▸ WHAT YOU ARE ASKED TO DO:
The records should be restated exactly from their first line through the line with "- intros p b Hp. index_cases Hp; cbn; done." in it.
:::::
Lemma demo_index_tree : tree_ok demo_index.
Proof.
  split.
  - intros p b Hp. index_cases Hp; cbn; (split; [lia|]); try done; eexists; (split; [reflexivity|done]).
  - intros p b Hp. index_cases Hp; cbn; done.
  - intros p b Hp. index_cases Hp; cbn [nChainWork demo_entry]; by apply uint_of_u64_spec.
  - intros p b Hp. index_cases Hp; cbn; lia.
  - intros p b Hp q bq Eq Hq. index_cases Hp; cbn in Eq; try done; injection Eq as <-; injection Hq as <-; vm_compute; done.
  - intros p b Hp q bq Eq Hq. index_cases Hp; cbn in Eq; try done; injection Eq as <-; injection Hq as <-; intros _; vm_compute; discriminate.
  - intros p q b c Hp Hq E1 E2. index_cases Hp; cbn in E1; try done; index_cases Hq; cbn in E2; done.
Qed.

Lemma demo_complete : complete demo_manager 2 2.
Proof.
  intros p b Hp _ Hw. left. cbn in Hp. index_cases Hp; try (apply (bool_decide_unpack _); vm_compute; exact I); exfalso; apply Hw; eexists _, _; (split; [reflexivity|]); (split; [reflexivity|]); vm_compute; reflexivity.
Qed.

Lemma demo_running : running demo_manager (2%positive : positive) 2 2.
Proof.
  assert (counted demo_index 2) by (eexists; split; [reflexivity|done]).
  split; [| | |exact demo_complete|done|done]; [|eexists; split; [reflexivity|vm_compute; reflexivity]|done].
  split; [exact demo_index_tree| | |done|done|done].
  { intros hsh p Hp. cbn -[demo_map] in Hp. apply elem_of_list_to_map_2 in Hp. repeat (apply elem_of_cons in Hp as [[= -> ->]|Hp]; [by eexists|]). by apply elem_of_nil in Hp. }
  intros p Hp. cbn in Hp.
  repeat (apply elem_of_union in Hp as [Hp|Hp]); apply elem_of_singleton in Hp as ->; (eexists; split; [reflexivity|done]).
Qed.

Lemma demo_clean : clean_branch demo_index 2.
Proof. intros q [[|[|n]] Hn]; [injection Hn as <-|injection Hn as <-|done]; (eexists; split; [reflexivity|]; split; reflexivity). Qed.

Lemma activation_most_work_witness :
  exists cm' news t', ActivateBestChain (Blk := unit) None demo_manager 2%positive None = Ok (cm', 7%positive, true, news) /\ active cm' t' /\ t' = 7%positive.
Proof.
  destruct (activation_most_work (Blk := unit) None demo_manager (2%positive : positive) 2 None demo_running demo_clean) as (cm' & n' & ok & news & t' & E & _ & Ha & _ & Hs).
  assert (match ActivateBestChain (Blk := unit) None demo_manager (2%positive : positive) None with Ok (_, n, ok, _) => n = 7%positive /\ ok = true | Err _ => False end) as Hr
    by (vm_compute; split; reflexivity).
  rewrite E in Hr. destruct Hr as [-> ->]. exists cm', news, t'. split; [exact E|]. split; [exact Ha|]. symmetry. exact (proj1 (Hs eq_refl)).
Defined.
Lemma excused_touched h x b b' t p : h !! x = Some b -> touched b b' -> excused h t p -> excused (<[x := b']> h) t p.
Proof.
  intros Hx Ht. pose proof (touched_links h x b b' Hx (tc_links _ _ Ht)) as Hs. pose proof (tc_status _ _ Ht) as Es.
  assert (forall y c, h !! y = Some c -> exists c', <[x := b']> h !! y = Some c' /\ failed c' = failed c /\ have_data c' = have_data c) as Hfw.
  { intros y c Hy. destruct (decide (x = y)) as [<-|Hne].
    - exists b'. rewrite lookup_insert_eq. assert (c = b) as -> by congruence. unfold failed, have_data, has_flag. by rewrite Es.
    - exists c. by rewrite lookup_insert_ne. }
  intros [(c & Hp & Hf)|(q & c & Hpq & Hq & Hc & Hd)].
  - destruct (Hfw p c Hp) as (c' & Hc' & Ef & _). left. exists c'. split; [done|congruence].
  - destruct (Hfw q c Hc) as (c' & Hc' & _ & Ed). right. exists q, c'. rewrite !(same_links_ancestor _ _ _ _ Hs). split; [done|]. split; [done|]. split; [done|congruence].
Qed.

Lemma worse_touched h x b' p t : p <> x -> t <> x -> worse (<[x := b']> h) p t <-> worse h p t.
Proof. intros Hp Ht. unfold worse. by rewrite !lookup_insert_ne. Qed.

Lemma pointer_ok_insert h x (b' : CBlockIndex) p : pointer_ok h p -> pointer_ok (<[x := b']> h) p.
Proof. intros Hp q Eq. apply lookup_insert_is_Some'. right. by apply Hp. Qed.

Lemma counted_insert h x (b' : CBlockIndex) p : nChainTx b' <> 0 -> counted h p -> counted (<[x := b']> h) p.
Proof.
  intros Hn (c & Hp & Hc). destruct (decide (x = p)) as [<-|Hne]; [exists b'; by rewrite lookup_insert_eq|exists c; by rewrite lookup_insert_ne].
Qed.

(** The entry [x], which was in the queue, is counted; it is not yet a candidate. *)
Lemma active_touched cm x b b' seq t : cm_heap cm !! x = Some b -> links_of b' = links_of b -> active cm t -> active (process cm x b' seq) t.
Proof.
  intros Hx El (bt & Ht & E). pose proof (touched_links _ x b b' Hx El) as Hs. unfold active, process. cbn [cm_heap chainActive set_sequence set_heap].
  destruct (same_links_lookup _ _ t bt Hs Ht) as (bt' & Ht' & El'). injection El' as _ _ Eh. exists bt'. split; [done|].
  by rewrite E, Eh, (same_links_branch _ _ _ _ Hs).
Qed.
:::::
▸ YOUR SOLUTION:
Lemma demo_index_tree : tree_ok demo_index.
Proof.
  split.
  - intros p b Hp. index_cases Hp; cbn; (split; [lia|]); try done; eexists; (split; [reflexivity|done]).
  - intros p b Hp. index_cases Hp; cbn; done.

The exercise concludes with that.